_TASK TO CARRY OUT_.
Below this sentence is a listing; return exactly its lines from the one with "Definition kwrite (file" to the one with "(offset f + off)) f", both kept, and nothing more.

_DATA TO EXAMINE_.
(* ===== verification/Kfile.v ===== *)
(** Open files: [src/kernel/src/fs/vfs/kfile.c] and [kfile.h], over the virtual
    file system. The listing that [fs_list] prints is not modelled. *)
From Stdlib Require Import Ascii.
From S2P Require Import Prelude Errno Sync Vfs.

Inductive fseek_t := SEEK_SET | SEEK_CUR | SEEK_END.
Inductive fcntl_cmd_t := F_GETFL | F_SETFL.

Definition O_CREAT : Z := 0x40.
Definition O_APPEND : Z := 0x400.
Definition O_DIRECTORY : Z := 0x10000.
Definition PIPE_READ_END : Z := 2 ^ 20.
Definition PIPE_WRITE_END : Z := 2 ^ 21.

Definition set_fsize v f := mkKfile (buf_start f) v (fflags f) (offset f) (private_ f).
Definition set_fflags v f := mkKfile (buf_start f) (fsize f) v (offset f) (private_ f).
Definition set_offset v f := mkKfile (buf_start f) (fsize f) (fflags f) v (private_ f).

Definition f2vflags (fio_flags : Z) : Z :=
  let vflags := 0 in
  let vflags := if flag fio_flags O_CREAT then Z.lor vflags V_CREATE else vflags in
  if flag fio_flags O_DIRECTORY then Z.lor vflags V_DIR else vflags.

Section kfile.
Context {D : Type} `{!VnodeOps D} (me : Z).
Local Abbreviation state := (vfs_state D).

(** The result and the file. *)
Definition kopen (path : string) (flags mode : Z) : M state (Z * Z) :=
  res ← (if flag flags O_CREAT then vfs_create me path mode else mret EOK);
  if negb (res =? EOK) && negb (res =? - EEXIST) then mret (res, 0) else
  '(ret, f) ← vfs_open me path (f2vflags (Z.land flags (not32 O_CREAT)));
  if negb (ret =? EOK) then mret (ret, 0) else
  file_store f (λ x, set_fflags flags (set_offset 0 x)) ;;
  mret (EOK, f).

(** The [size_t] returned and the buffer read into, [None] when it is not
    touched. *)
Definition kread (file size : Z) : M state (Z * option (list Z)) :=
  if file =? 0 then mret (u64 (- EFAULT), None) else
  f ← file_load file;
  if flag (fflags f) PIPE_READ_END then mret (u64 (- ENOSYS), None) else
  if flag (fflags f) PIPE_WRITE_END then mret (0, None) else
  op ← call_op (private_ f) vop_read;
  '(ret, bytes, out) ← op (private_ f) size (offset f);
  if negb (ret =? EOK) then mret (u64 (- ret), Some out) else
  file_store file (λ f, set_offset (u64 (offset f + bytes)) f) ;;
  mret (bytes, Some out).

Definition kwrite (file : Z) (buf : list Z) (size : Z) : M state Z :=
  if file =? 0 then mret (- EFAULT) else
  f ← file_load file;
  if flag (fflags f) PIPE_WRITE_END then mret (- ENOSYS) else
  if flag (fflags f) PIPE_READ_END then mret 0 else
  let off := if flag (fflags f) O_APPEND then fsize f else offset f in
  ret ← vfs_write (private_ f) buf size off;
  if ret <? 0 then mret ret else
  f ← file_load file;
  when (u64 (offset f + size) >? fsize f) (file_store file (λ f, set_fsize (u64 (offset f + size)) f)) ;;
  file_store file (λ f, set_offset (u64 (offset f + size)) f) ;;
  mret ret.

Definition kclose (file : Z) : M state Z :=
  if file =? 0 then mret (- EFAULT) else
  f ← file_load file;
  if flag (fflags f) PIPE_READ_END then mret 0 else
  if flag (fflags f) PIPE_WRITE_END then mret 0 else
  ret ← vfs_close me (private_ f);
  free_file file ;;
  mret ret.

Definition kseek (file off : Z) (whence : fseek_t) : M state Z :=
  if file =? 0 then mret (u64 (- EFAULT)) else
  file_store file (λ f, match whence with
                        | SEEK_CUR => set_offset (u64 (offset f + off)) f
                        | SEEK_END => set_offset (u64 (fsize f + off)) f
                        | SEEK_SET => set_offset (u64 off) f
                        end) ;;
  f ← file_load file; mret (offset f).

(** [arg] is what the pointer leads to. *)
Definition kfcntl (file : Z) (cmd : fcntl_cmd_t) (arg : Z) : M state Z :=
  f ← file_load file;
  match cmd with
  | F_GETFL => mret (fflags f)
  | F_SETFL => file_store file (λ f, set_fflags (Z.lor (fflags f) (Z.land arg O_APPEND)) f) ;; mret EOK
  end.
End kfile.

(** * Modes as text *)

Definition S_IFMT : Z := 0xf000.
Definition S_IFREG : Z := 0x8000.
Definition S_IFDIR : Z := 0x4000.
Definition S_IFLNK : Z := 0xa000.
Definition S_IFCHR : Z := 0x2000.
Definition S_IFBLK : Z := 0x6000.
Definition S_IFIFO : Z := 0x1000.
Definition S_IFSOCK : Z := 0xc000.

Definition file_type_char (mode : Z) : string :=
  let type := Z.land mode S_IFMT in
  if type =? S_IFREG then "-" else if type =? S_IFDIR then "d" else if type =? S_IFLNK then "l"
  else if type =? S_IFCHR then "c" else if type =? S_IFBLK then "b" else if type =? S_IFIFO then "p"
  else if type =? S_IFSOCK then "s" else "?".
Definition bit_char (mode k : Z) (c : ascii) (r : string) : string := String (if flag mode (2 ^ k) then c else "-"%char) r.
Definition mode_to_string (mode : Z) : string :=
  (file_type_char mode +:+
   bit_char mode 8 "r" (bit_char mode 7 "w" (bit_char mode 6 "x"
   (bit_char mode 5 "r" (bit_char mode 4 "w" (bit_char mode 3 "x"
   (bit_char mode 2 "r" (bit_char mode 1 "w" (bit_char mode 0 "x" "")))))))))%string.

_ANSWER BOX_.
Definition kwrite (file : Z) (buf : list Z) (size : Z) : M state Z :=
  if file =? 0 then mret (- EFAULT) else
  f ← file_load file;
  if flag (fflags f) PIPE_WRITE_END then mret (- ENOSYS) else
  if flag (fflags f) PIPE_READ_END then mret 0 else
  let off := if flag (fflags f) O_APPEND then fsize f else offset f in
  ret ← vfs_write (private_ f) buf size off;
  if ret <? 0 then mret ret else
  f ← file_load file;
  when (u64 (offset f + size) >? fsize f) (file_store file (λ f, set_fsize (u64 (offset f + size)) f)) ;;
  file_store file (λ f, set_offset (u64 (offset f + size)) f) ;;
  mret ret.

Definition kclose (file : Z) : M state Z :=
  if file =? 0 then mret (- EFAULT) else
  f ← file_load file;
  if flag (fflags f) PIPE_READ_END then mret 0 else
  if flag (fflags f) PIPE_WRITE_END then mret 0 else
  ret ← vfs_close me (private_ f);
  free_file file ;;
  mret ret.

Definition kseek (file off : Z) (whence : fseek_t) : M state Z :=
  if file =? 0 then mret (u64 (- EFAULT)) else
  file_store file (λ f, match whence with
                        | SEEK_CUR => set_offset (u64 (offset f + off)) f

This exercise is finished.